* WORK ORDER *
The lines from the start of the records through the one containing "fun w => (Ok" are to be restated word for word; please include both ends.

(Saved entries)
· · · · ·
(** [send_response]: the Twilio call is wrapped in a handler that logs and
    returns [False], and the simulated path prints, so nothing is raised. *)
Definition send_response (to_number : pystr) (message : pyval) : M unit :=
  fun w => (Ok tt, mkWorld (db w) (outbox w ++ [(to_number, message)])).

(** [create_invoice] ends by building [Order(..., product_name=...)].
    [Order] has no attribute of that name and the declarative constructor
    raises [TypeError] on such a keyword, so no call returns and no row is
    added.  Rendering the document is outside the store. *)
Definition create_invoice (customer_name : pyval)
    (customer_phone : pystr) (product_name : pyval) (price : Z)
  : M pystr :=
  raise TypeError.

Definition logs_table : pystr := u "chat_logs".

(** The log row as the database holds it: the four columns the handler
    sets, bound in a commit. *)
Definition stored_log (rt : Runtime) (d : DB) (l : ChatLog.t)
  : result ChatLog.t :=
  match stored rt d logs_table (u "phone_number")
               (Decl Sql.String false false) (ChatLog.phone_number l) with
  | Raise e => Raise e
  | Ok phone_number =>
    match stored rt d logs_table (u "message_type")
                 (Decl Sql.String true false) (ChatLog.message_type l) with
    | Raise e => Raise e
    | Ok message_type =>
      match stored rt d logs_table (u "message_content")
                   (Decl Sql.String true false)
                   (ChatLog.message_content l) with
      | Raise e => Raise e
      | Ok message_content =>
        match stored rt d logs_table (u "intent")
                     (Decl Sql.String true false) (ChatLog.intent l) with
        | Raise e => Raise e
        | Ok intent =>
          Ok (ChatLog.mk phone_number message_type message_content intent
                         (ChatLog.timestamp l))
        end
      end
    end
  end.

Fixpoint stored_logs (rt : Runtime) (d : DB) (logs : list ChatLog.t)
  : result (list ChatLog.t) :=
  match logs with
  | [] => Ok []
  | l :: logs' =>
    match stored_log rt d l with
    | Raise e => Raise e
    | Ok row =>
      match stored_logs rt d logs' with
      | Raise e => Raise e
      | Ok rows => Ok (row :: rows)
      end
    end
  end.

(** [db.add(log); db.add(out_log); db.commit()]: the rows are written
    together, or the commit raises and none is. *)
Definition commit_logs (rt : Runtime) (logs : list ChatLog.t) : M unit :=
  fun w =>
    match stored_logs rt (db w) logs with
    | Ok rows =>
      (Ok tt, mkWorld (with_logs (db w) (chat_logs (db w) ++ rows))
                      (outbox w))
    | Raise e => (Raise e, w)
    end.

(** [v.get(key)]: only a dictionary has the method. *)
Definition py_get (v : pyval) (key : pystr) : result pyval :=
  match v with
  | PyDict d => Ok (dict_get d key)
  | _ => Raise AttributeError
  end.

Fixpoint join (sep : pystr) (lines : list pystr) : pystr :=
  match lines with
  | [] => []
  | [x] => x
  | x :: rest => x ++ sep ++ join sep rest
  end.

Definition dq : pystr := [34%N].

Definition reset_words : list pystr :=
  [ u "إلغاء"; u "cancel"; u "بداية"; u "start"; u "من جديد" ].

Definition approve_words : list pystr :=
  [ u "موافق"; u "ok"; u "نعم"; u "تمام" ].

Definition edit_words : list pystr := [ u "تعديل"; u "edit" ].

Definition cancel_words : list pystr :=
  [ u "إلغاء"; u "الغاء"; u "cancel" ].

Definition order_received : pystr :=
  u "تم استلام طلبك." ++ nl
  ++ u "بحال توفر طلبك وموافقة الادارة على التنفيذ راح أعطيك تفاصيل الدفع بأقرب وقت.".

Definition order_cancelled : pystr :=
  u "تم إلغاء الطلب الحالي. متى ما حبيت نبدأ من جديد أنا جاهز.".

Definition error_msg : pystr :=
  nl ++ u "عذراً، حدث خطأ. 😅" ++ nl ++ nl
  ++ u "يمكنك:" ++ nl
  ++ u "• كتابة " ++ dq ++ u "بداية" ++ dq ++ u " للبدء من جديد" ++ nl
  ++ u "• أو اكتب ما تحتاجه وسأحاول مساعدتك" ++ nl.

(** The remote chat completion: the request is the list of (role, content)
    messages; an answer is the content of each choice ([None] when a choice
    carries no text), a failure is an exception. *)
Definition chat_api : Type :=
  list (pystr * pystr) -> result (list (option pystr)).

(** What [analyze_message] returns: the dictionary with the keys
    [response] and [data]. *)
Record Analysis : Type := mkAnalysis {
  response : pystr;
  data : pyval
}.

Section Engine.

Variable rt : Runtime.

(** [str.lower], [format(v)] as an f-string applies it to a value of
    unknown type, and [json.loads]. *)
Variable py_lower : pystr -> pystr.
Variable py_format : pyval -> pystr.
Variable json_loads : pystr -> result pyval.

(** The two prompt texts of [ai_service.py], which only travel to the
    remote model. *)
Variable SYSTEM_PROMPT : pystr.
Variable EXTRACTION_PROMPT : pystr.

(** *** [build_final_summary] and [generate_step_message] *)

Fixpoint accessory_items (l : list pyval) : result (list pystr) :=
  match l with
  | [] => Ok []
  | PyDict acc :: l' =>
    let name := py_or (dict_get acc (u "name")) (dict_get acc (u "id")) in
    let qty := dict_get acc (u "qty") in
    match accessory_items l' with
    | Ok rest =>
      if truthy name && truthy qty
      then Ok ((u "  • " ++ py_format name ++ u " × " ++ py_format qty)
               :: rest)
      else Ok rest
    | Raise e => Raise e
    end
  | _ :: _ => Raise AttributeError
  end.

(** [for acc in state.selected_accessories], entered with a truthy value:
    a list yields its elements; a dictionary or a string yields strings, on
    which [.get] is missing; any other value is not iterable. *)
Definition accessory_lines (accessories : pyval) : result (list pystr) :=
  match accessories with
  | PyList l => accessory_items l
  | PyDict _ | PyStr _ => Raise AttributeError
  | _ => Raise TypeError
  end.

Definition build_final_summary (d : DB) (state : ConversationState.t)
  : result pystr :=
  let lines := [ u "📋 ملخص طلبك النهائي:"; [] ] in
  let lines :=
    if truthy (ConversationState.selected_category_id state) then
      match get_category d (ConversationState.selected_category_id state) with
      | Some category =>
        lines ++ [ u "🗂 القسم: " ++ ProductCategory.name category ]
      | None => lines
      end
    else lines in
  let lines :=
    if truthy (ConversationState.selected_type_id state) then
      match get_type d (ConversationState.selected_type_id state) with
      | Some ptype =>
        let material :=
          if some_nonempty (ProductType.material ptype)
          then u " (" ++ fmt_opt (ProductType.material ptype) ++ u ")"
          else [] in
        lines ++ [ u "📄 النوع: " ++ ProductType.name ptype ++ material ]
      | None => lines
      end
    else lines in
  let lines :=
    if truthy (ConversationState.selected_variant_id state) then
      match get_variant d (ConversationState.selected_variant_id state) with
      | Some variant =>
        let lines := lines ++ [ u "📦 المنتج: " ++ ProductVariant.name variant ] in
        let lines :=
          if some_nonempty (ProductVariant.size_details variant) then
            lines ++ [ u "📏 المقاس: "
                       ++ fmt_opt (ProductVariant.size_details variant) ]
          else if some_nonempty (ProductVariant.size variant) then
            lines ++ [ u "📏 المقاس: " ++ fmt_opt (ProductVariant.size variant) ]
          else lines in
        if some_nonempty (ProductVariant.variant_type variant) then
          lines ++ [ u "⚙️ النوع: "
                     ++ fmt_opt (ProductVariant.variant_type variant) ]
        else lines
      | None => lines
      end
    else lines in
  let lines :=
    if truthy (ConversationState.selected_quantity state) then
      lines ++ [ u "🔢 الكمية: "
                 ++ py_format (ConversationState.selected_quantity state) ]
    else lines in
  match
    (if truthy (ConversationState.selected_accessories state) then
       match accessory_lines (ConversationState.selected_accessories state) with
       | Ok accs => Ok (lines ++ [ u "➕ الملحقات:" ] ++ accs)
       | Raise e => Raise e
       end
     else Ok lines)
  with
  | Raise e => Raise e
  | Ok lines =>
    let lines :=
      if truthy (ConversationState.notes state) then
        lines ++ [ []; u "📝 ملاحظات العميل: "
                       ++ py_format (ConversationState.notes state) ]
      else lines in
    let lines :=
      lines ++ [ [];
                 u "💰 السعر: سيتم تحديده من قبل إدارة مطبعة خالد الحسن بعد مراجعة الإمكانية." ] in
    Ok (join nl lines)
  end.

Definition _confirm_message (d : DB) (state : ConversationState.t)
  : result pystr :=
  match build_final_summary d state with
  | Ok summary =>
    Ok (summary ++ nl ++ nl ++ u "هذا هو ملخص طلبك النهائي." ++ nl ++ nl
                ++ u "هل أنت موافق على هذا الطلب؟" ++ nl
                ++ u "اكتب: موافق / تعديل / إلغاء")
  | Raise e => Raise e
  end.

Definition generate_step_message (d : DB) (state : ConversationState.t)
  : result pyval :=
  let current_step := ConversationState.current_step state in
  if eq_str current_step (u "greeting") then
    Ok (PyStr _greeting_message)
  else if eq_str current_step (u "category") then
    Ok (PyStr (_category_message d))
  else if eq_str current_step (u "type") then
    Ok (PyStr (_type_message d (ConversationState.selected_category_id state)))
  else if eq_str current_step (u "size") then
    Ok (PyStr (_size_message d (ConversationState.selected_type_id state)))
  else if eq_str current_step (u "variant") then
    Ok (_variant_message rt d (ConversationState.selected_type_id state))
  else if eq_str current_step (u "quantity") then
    Ok (PyStr (_quantity_message d state))
  else if eq_str current_step (u "confirm") then
    match _confirm_message d state with
    | Ok msg => Ok (PyStr msg)
    | Raise e => Raise e
    end
  else Ok (PyStr (u "كيف يمكنني مساعدتك؟")).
· · · · ·
* TASK RESPONSE *
(** [send_response]: the Twilio call is wrapped in a handler that logs and
    returns [False], and the simulated path prints, so nothing is raised. *)
Definition send_response (to_number : pystr) (message : pyval) : M unit :=
  fun w => (Ok tt, mkWorld (db w) (outbox w ++ [(to_number, message)])).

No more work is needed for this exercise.